WHAT IS NEEDED:
Only the lines below from the one containing "(Hback trait v)." to the one containing "[y], which has" should be repeated, both included and unchanged.

Saved data entries:
(** * Gateway service (server.js): a shallow embedding and its properties

    The program is an Express application whose eight request handlers share
    six module-level variables and delegate every piece of real work to the
    Telegram client library, to the JavaScript runtime and to the file
    system.  The embedding keeps that shape:

    - the module-level variables are the fields of [State];
    - a handler is a computation in a small state-and-exception monad [M];
    - every call that leaves the module (client library, [fs]) is a
      constructor of [Call]; a [Platform] answers it, and the monad records
      each attempt, with its outcome, in a trace;
    - [try]/[catch]/[finally] are the combinators [try_catch] and
      [try_finally].

    Handlers are modelled one request at a time: the interleaving of
    concurrent requests at [await] points is outside this development, and
    so are [console.log] and [console.error].

    What the handlers receive is typed as follows.  [req.body] is an object
    (body-parser 1 leaves [{}] when a request carries no JSON), a field it
    lacks reads [undefined], and the fields the handlers test are JSON
    scalars with integral numbers; a request whose [req.body] is itself
    [undefined] (body-parser 2 with nothing to parse) goes through
    [without_body].  The uploads of [POST /send] are on disk, written by
    multer, before the handler runs: the handler sees their paths only.
    What the library returns is typed by the
    use the handlers make of it: a client object with or without the methods
    they probe with [typeof], a code-request result seen through the three
    fields they read, a login token that is a [Buffer] or a plain
    [Uint8Array], dialogs with a
    boolean flag, a big-integer identifier and a title.  What is thrown is
    an [Error] or another value that has a [toString], and it is kept as
    the string [err.toString()] makes of it; a rejection with [undefined]
    or [null], on which the [catch] block itself would throw, is outside
    this typing, and so is a call that never settles. *)

From Stdlib Require Import ZArith String List Ascii Bool Lia.
From Stdlib.Strings Require Import Byte.
From Stdlib Require Import DecimalString DecimalZ DecimalPos.
From stdpp Require Import gmap strings list.
(** C5 (as amended): take an entry and a non-empty order of distinct trait
    names; let the name and the written fields hold no tab, no line feed and
    no carriage return, the last written field end in a character other than
    white space, every stored value be read back from its written form as
    itself, and [NA] not parse as a float.  Then, whatever the line separator
    of the platform, reading back in text mode the row written by
    [write_entry] yields exactly one entry, with the same name, the same
    value for every trait of the order the entry has, the text [NA] for every
    trait of the order it lacks, and no other trait. *)
Theorem write_entry_round_trip (crlf : bool) (e : TraitTableEntry.t) (order : list string) :
  order ≠ [] →
  NoDup order →
  clean (TraitTableEntry.name e) = true →
  (∀ trait, trait ∈ order → clean (field e trait).1 = true) →
  (∀ trait, last order = Some trait → ends_solid (field e trait).1 = true) →
  (∀ trait v, trait ∈ order → TraitTableEntry.traits e !! trait = Some v →
     TraitTableEntry.convert_value (TraitTableEntry.str_value v) = v) →
  float "NA" = None →
  ∃ e',
    reparse_rows crlf order (write_entry e "" order).1 =
      {| events := [Yielded e']; raised := None |}
    ∧ TraitTableEntry.name e' = TraitTableEntry.name e
    ∧ (∀ trait, trait ∈ order →
         TraitTableEntry.traits e' !! trait =
           Some (default (Text "NA") (TraitTableEntry.traits e !! trait)))
    ∧ (∀ trait, trait ∉ order → TraitTableEntry.traits e' !! trait = None).
Proof.
  intros Hne Hnd Hname Hclean Hlast Hback Hna.
  set (raw := λ trait, (field e trait).1).
  set (fields := raw <$> order).
  assert (fields ≠ []) as Hfields by (unfold fields; by destruct order).
  assert (Forall (λ f, TAB ∉ chars f) fields) as Htabs.
  { apply Forall_fmap, Forall_forall. intros trait Hin. simpl.
    by apply clean_spec, Hclean. }
  assert (Forall (λ f, NL ∉ chars f) fields) as Hnls.
  { apply Forall_fmap, Forall_forall. intros trait Hin. simpl.
    by apply clean_spec, Hclean. }
  assert (Forall (λ f, TextFile.CR ∉ chars f) fields) as Hcrs.
  { apply Forall_fmap, Forall_forall. intros trait Hin. simpl.
    by apply clean_spec, Hclean. }
  apply clean_spec in Hname as (Hname_tab & Hname_nl & Hname_cr).
  set (content := TraitTableEntry.name e +:+ String TAB (join TAB fields)).
  assert ((write_entry e "" order).1 = content +:+ String NL "") as ->.
  { unfold write_entry, row, content. cbn [fst]. fold raw. fold fields.
    cbn [join]. destruct fields; [done|]. done. }
  assert (NL ∉ chars content) as Hnl.
  { unfold content. rewrite chars_app. cbn [chars].
    rewrite elem_of_app, elem_of_cons. intros [?|[?|?]]; [done|done|].
    by apply (chars_join_no NL fields). }
  assert (TextFile.CR ∉ chars (content +:+ String NL "")) as Hcr.
  { unfold content. rewrite !chars_app. cbn [chars].
    rewrite !elem_of_app, !elem_of_cons, elem_of_nil.
    intros [[?|[?|?]]|[?|[]]]; [done|done| |done].
    by apply (chars_join_no TextFile.CR fields). }
  assert (ends_solid content = true) as Hsolid.
  { unfold content. apply ends_solid_app.
    assert (ends_solid (join TAB fields) = true) as Hj.
    { apply ends_solid_join; [|done]. intros f Hf. unfold fields in Hf.
      rewrite fmap_last in Hf. destruct (last order) as [trait|] eqn:Hl; [|done].
      simpl in Hf. injection Hf as <-. by apply Hlast. }
    rewrite ends_solid_cons; [done|]. by apply ends_solid_nonempty. }
  destruct (add_traits_all raw [] order (TraitTableEntry.__init__ (TraitTableEntry.name e)))
    as (e' & Hrun & Hn & Hlook); [done|by intros; apply lookup_empty|].
  exists e'. split; [|split; [done|split]].
  - unfold reparse_rows, iter_lines. rewrite reread_id by done.
    rewrite readlines_one_line by done.
    cbn [for_each]. unfold mbind at 1, state_exn_bind at 1.
    rewrite (iter_body_row _ _ _ (TraitTableEntry.name e) (join TAB fields)).
    + rewrite split_join by done. simpl in Hrun. fold fields in Hrun.
      by rewrite Hrun.
    + rewrite rstrip_app_space by done. rewrite rstrip_solid by done.
      unfold content. rewrite split_first by done. by rewrite split_zero.
  - intros trait Hin. rewrite Hlook, decide_True by done.
    unfold raw. rewrite field_text.
    destruct (TraitTableEntry.traits e !! trait) as [v|] eqn:Hv; simpl.
    + by rewrite (Hback trait v).
    + unfold TraitTableEntry.convert_value. by rewrite Hna.
  - intros trait Hin. rewrite Hlook, decide_False by done. apply lookup_empty.
Qed.

End RoundTripFacts.

(** ** Closed examples *)

(** C4, counterexample: with the trait [t] twice in the header, the row of
    [x] raises the duplicate error and the scan ends with it; the row of
    [y], which has one value only and follows, is never reached. *)
Lemma duplicate_header_aborts_scan :
  @TraitTableManager.__iter__ dec_builtins
     (TraitTableManager.__init__ duplicate_header_table) =
    {| events := [Yielded (entry1 "w" "t" "0")];
       raised := Some (ValueError "TraitTableEntry x already has a trait called 't'.") |}
  ∧ ¬ @Spec.scan_never_aborts dec_builtins.
Proof.
  assert (@TraitTableManager.__iter__ dec_builtins
            (TraitTableManager.__init__ duplicate_header_table) =
          {| events := [Yielded (entry1 "w" "t" "0")];
             raised := Some (ValueError
                         "TraitTableEntry x already has a trait called 't'.") |}) as Heq
    by reflexivity.
  split; [exact Heq|]. intros Hclaim.
  apply (Hclaim duplicate_header_table
           "TraitTableEntry x already has a trait called 't'.").
  by rewrite Heq.
Qed.

(** C9, counterexample: of the first header field [##OTU#ID] the code keeps
    [OTUID], every marker removed, where stripping a single leading marker
    gives [#OTU#ID]. *)
Lemma init_header_not_single_marker :
  TraitTableManager.entry_header (TraitTableManager.__init__ marker_table) = "OTUID"
  ∧ Spec.strip_single_marker "##OTU#ID" = "#OTU#ID"
  ∧ TraitTableManager.entry_header (TraitTableManager.__init__ marker_table)
    ≠ Spec.strip_single_marker
        (hd "" (Str.split Str.TAB None (Str.rstrip (Str.readline marker_table)))).
Proof. split; [reflexivity|]. split; [reflexivity|]. vm_compute. discriminate. Qed.

Section Closed.
#[local] Existing Instance dec_builtins.
#[local] Existing Instance no_pandas.
Import TraitTableEntry.

Lemma add_trait_stores_once_witness :
  let held := entry1 "x" "t" "1" in
  let fresh := __init__ "x" in
  is_Some (traits held !! "t")
  ∧ traits fresh !! "t" = None
  ∧ add_trait "t" "2" held = (inl (ValueError (duplicate_msg held "t")), held)
  ∧ ∃ fresh',
      add_trait "t" "2" fresh = (inr (), fresh')
      ∧ name fresh' = name fresh
      ∧ traits fresh' !! "t" =
          Some (match float "2" with Some x => Numeric x | None => Text "2" end)
      ∧ (∀ other, other ≠ "t" → traits fresh' !! other = traits fresh !! other)
      ∧ add_trait "t" "1" fresh' =
          (inl (ValueError (duplicate_msg fresh' "t")), fresh').
Proof.
  intros held fresh.
  assert (is_Some (traits held !! "t")) as Hheld by (eexists; reflexivity).
  assert (traits fresh !! "t" = None) as Hfresh by reflexivity.
  split; [exact Hheld|]. split; [exact Hfresh|].
  exact (add_trait_stores_once held fresh "t" "2" "1" Hheld Hfresh).
Defined.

SOLUTION:
    + by rewrite (Hback trait v).
    + unfold TraitTableEntry.convert_value. by rewrite Hna.
  - intros trait Hin. rewrite Hlook, decide_False by done. apply lookup_empty.
Qed.

End RoundTripFacts.

(** ** Closed examples *)

(** C4, counterexample: with the trait [t] twice in the header, the row of
    [x] raises the duplicate error and the scan ends with it; the row of
    [y], which has one value only and follows, is never reached. *)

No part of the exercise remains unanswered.